**Task directions:** Your task is to filter the entries and copy every line containing the string "that".
[Dataset content Boundary: Start]
Definition scan_key_table (type : scan_section_type) : list scan_key_state :=
  match type with
  | section_default_auto =>
      [opt; inv; inv; inv; inv; inv; inv; inv; req; opt; opt; inv; inv; inv; opt; opt; opt; opt; opt; opt; inv; opt; inv]
  | section_default_menu =>
      [inv; inv; inv; inv; inv; inv; inv; inv; inv; inv; inv; req; inv; inv; inv; inv; inv; inv; inv; inv; inv; opt; inv]
  | section_default_section =>
      [req; inv; inv; inv; inv; inv; inv; inv; inv; inv; inv; inv; inv; inv; inv; inv; inv; inv; inv; inv; inv; opt; inv]
  | section_ipl =>
      [inv; inv; inv; req; opt; opt; opt; inv; req; inv; inv; inv; inv; inv; opt; opt; opt; opt; opt; inv; opt; opt; opt]
  | section_segment =>
      [inv; inv; inv; inv; inv; inv; inv; req; req; inv; inv; inv; inv; inv; inv; inv; inv; inv; inv; inv; inv; inv; inv]
  | section_dump =>
      [inv; req; inv; inv; inv; inv; inv; inv; opt; inv; inv; inv; inv; inv; inv; inv; inv; inv; inv; inv; inv; inv; inv]
  | section_dumpfs =>
      [inv; inv; req; inv; opt; opt; inv; inv; req; inv; inv; inv; inv; inv; inv; inv; inv; inv; inv; inv; inv; inv; inv]
  | section_ipl_tape =>
      [inv; inv; inv; req; opt; opt; opt; inv; inv; inv; inv; inv; req; inv; inv; inv; inv; inv; inv; inv; inv; inv; inv]
  | section_mvdump =>
      [inv; inv; inv; inv; inv; inv; inv; inv; inv; inv; inv; inv; inv; req; inv; inv; inv; inv; inv; inv; inv; inv; inv]
  end.
Definition scan_menu_key_table : list scan_key_state :=
  [opt; inv; inv; inv; inv; inv; inv; inv; req; opt; opt; inv; inv; inv; opt; opt; opt; opt; opt; inv; inv; opt; inv].

Definition BOOT_MENU_ENTRIES : nat := 62.
Definition DEFAULTBOOT_SECTION : list Z := bytes_of_string "defaultboot".
Definition SCAN_AUTOMENU_NAME : list Z := bytes_of_string "zipl-automatic-menu".

(** [keyword[]]: the values, by keyword *)
Notation keywords := (scan_keyword_id → option (list Z)).
Definition no_keywords : keywords := λ _, None.
Definition set_keyword (k : scan_keyword_id) (v : list Z) (ks : keywords) : keywords :=
  λ i, if decide (i = k) then Some v else ks i.
Definition present (ks : keywords) (k : scan_keyword_id) : bool := bool_decide (is_Some (ks k)).

Definition is_section (name : list Z) (t : scan_token) : bool :=
  match t_content t with section_heading n => bool_decide (n = name) | _ => false end.
Definition is_menu (name : list Z) (t : scan_token) : bool :=
  match t_content t with menu_heading n => bool_decide (n = name) | _ => false end.
Definition scan_is_delimiter (t : scan_token) : bool :=
  match t_content t with section_heading _ | menu_heading _ => true | _ => false end.

(** [scan_find_section]: the index of the first heading from [offset] on *)
Fixpoint find_token (p : scan_token → bool) (scan : list scan_token) : option nat :=
  match scan with
  | [] => None
  | t :: scan => if p t then Some O else S <$> find_token p scan
  end.
Definition scan_find_section (p : scan_token → bool) (scan : list scan_token) (offset : nat) : option nat :=
  (λ i, offset + i)%nat <$> find_token p (drop offset scan).

(** the tokens of a section behind its heading, up to the next heading *)
Fixpoint section_tokens (scan : list scan_token) : list scan_token :=
  match scan with
  | [] => []
  | t :: scan => if scan_is_delimiter t then [] else t :: section_tokens scan
  end.

(** the loop of [scan_get_section_keywords]; [num] is [None] where no numbers are allowed *)
Fixpoint keywords_loop (l : list scan_token) (ks : keywords) (num : option (list (option (list Z))))
    : option (keywords * option (list (option (list Z)))) :=
  match l with
  | [] => Some (ks, num)
  | t :: l =>
      let keyword k v := if present ks k then None else keywords_loop l (set_keyword k v ks) num in
      match t_content t with
      | number_assignment number value =>
          match num with
          | None => None
          | Some n =>
              if number <=? 0 then None
              else if Z.of_nat BOOT_MENU_ENTRIES <? number then None
              else
                let i := Z.to_nat (number - 1) in
                match n !!! i with
                | Some _ => None
                | None => keywords_loop l ks (Some (<[i := Some value]> n))
                end
          end
      | keyword_assignment k v => keyword k v
      | keyword_only k => keyword k []
      | _ => keywords_loop l ks num
      end
  end.
Definition no_numbers : list (option (list Z)) := replicate BOOT_MENU_ENTRIES None.

(** behind the heading at [index] *)
Definition scan_get_section_keywords (scan : list scan_token) (index : nat) : option keywords :=
  fst <$> keywords_loop (section_tokens (drop (S index) scan)) no_keywords None.
Definition scan_get_menu_keywords (scan : list scan_token) (index : nat) : option (keywords * list (option (list Z))) :=
  '(ks, num) ← keywords_loop (section_tokens (drop (S index) scan)) no_keywords (Some no_numbers);
  (λ n, (ks, n)) <$> num.
(** the index behind the section *)
Definition section_end (scan : list scan_token) (index : nat) : nat := (S index + length (section_tokens (drop (S index) scan)))%nat.

(** ** Values *)

(** [sscanf] with %d: the number and the rest *)
Definition scan_int (s : list Z) : option (Z * list Z) :=
  let s := skip_while isspace s in
  let '(neg, s) := match s with
                   | c :: r => if c =? 45 then (true, r) else if c =? 43 then (false, r) else (false, s)
                   | [] => (false, [])
                   end in
  match s with
  | c :: _ =>
      if isdigit c then
        let v := digits_val 0 s in
        let v := if neg : bool then Z.max (- v) (-9223372036854775808) else Z.min v 9223372036854775807 in
        Some (s32 v, skip_while isdigit s)
      else None
  | [] => None
  end.
(** nothing but blanks behind the number: [sscanf] with a trailing %c *)
Definition at_end (s : list Z) : bool := bool_decide (skip_while isspace s = []).
(** [sscanf(s, "%d %c", ...) == 1] *)
Definition scan_one_int (s : list Z) : option Z :=
  '(v, r) ← scan_int s; if at_end r then Some v else None.
(** [sscanf(s, "%d,%d,%d %c", ...) == 3] *)
Definition scan_three_ints (s : list Z) : option (Z * Z * Z) :=
  '(a, r) ← scan_int s; if negb (headc r =? 44) then None else
  '(b, r) ← scan_int (drop 1 r); if negb (headc r =? 44) then None else
  '(c, r) ← scan_int (drop 1 r); if at_end r then Some (a, b, c) else None.

Definition isxdigit (c : Z) : bool := isdigit c || ((65 <=? c) && (c <=? 70)) || ((97 <=? c) && (c <=? 102)).
(** [sscanf(s, "%llx", ...) == 1] *)
Definition scanf_hex (s : list Z) : bool :=
  let s := skip_while isspace s in
  let s := match s with c :: r => if (c =? 45) || (c =? 43) then r else s | [] => [] end in
  let s := match s with 48 :: x :: r => if (x =? 120) || (x =? 88) then r else s | _ => s end in
  isxdigit (headc s).
(** what follows the last comma *)
Fixpoint after_last_comma (s : list Z) : option (list Z) :=
  match s with
  | [] => None
  | c :: s => match after_last_comma s with Some r => Some r | None => if c =? 44 then Some s else None end
  end.
Definition contains_address (s : list Z) : bool := match after_last_comma s with Some r => scanf_hex r | None => false end.

(** ** Checks *)

Definition scan_get_section_type (ks : keywords) : option scan_section_type :=
  if present ks scan_keyword_tape then Some section_ipl_tape
  else if present ks scan_keyword_image then Some section_ipl
  else if present ks scan_keyword_segment then Some section_segment
  else if present ks scan_keyword_dumpto then Some section_dump
  else if present ks scan_keyword_dumptofs then Some section_dumpfs
  else if present ks scan_keyword_mvdump then Some section_mvdump
  else None.

(** the type that the check finds; dumptofs is refused *)
Definition section_data_type (ks : keywords) : option scan_section_type :=
  if present ks scan_keyword_tape then Some section_ipl_tape
  else if present ks scan_keyword_image then Some section_ipl
  else if present ks scan_keyword_segment then Some section_segment
  else if present ks scan_keyword_dumpto then Some section_dump
  else if present ks scan_keyword_dumptofs then None
  else if present ks scan_keyword_mvdump then Some section_mvdump
  else None.

(** required keywords are there, and invalid ones are not *)
Definition key_ok (state : scan_key_state) (there : bool) : bool :=
  match state with req => there | inv => negb there | opt => true end.
Definition key_table_ok (table : list scan_key_state) (ks : keywords) : bool :=
  forallb (λ '(s, k), key_ok s (present ks k)) (zip table all_keywords).

(** the type; [type] is the one that is given, if any *)
Definition scan_check_section_data (ks : keywords) (type : option scan_section_type) : option scan_section_type :=
  type ← (match type with Some t => Some t | None => section_data_type ks end);
  if negb (key_table_ok (scan_key_table type) ks) then None
  else
    match ks scan_keyword_segment with
    | Some v => if contains_address v then Some type else None
    | None => Some type
    end.

Definition check_blocksize (size : Z) : bool := bool_decide (size ∈ [512; 1024; 2048; 4096]).

Inductive scan_target_type : Type := target_type_scsi | target_type_fba | target_type_ldl | target_type_cdl.
(** [strcasecmp(type, s) == 0] *)
Definition same_type (type : list Z) (s : string) : bool := bool_decide (tolower <$> type = tolower <$> bytes_of_string s).
Definition scan_get_target_type (type : list Z) : option scan_target_type :=
  if same_type type "SCSI" then Some target_type_scsi
  else if same_type type "FBA" then Some target_type_fba
  else if same_type type "LDL" then Some target_type_ldl
  else if same_type type "CDL" then Some target_type_cdl
  else None.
[Dataset content Boundary: End]
**Reply:**
(** the type that the check finds; dumptofs is refused *)
(** the type; [type] is the one that is given, if any *)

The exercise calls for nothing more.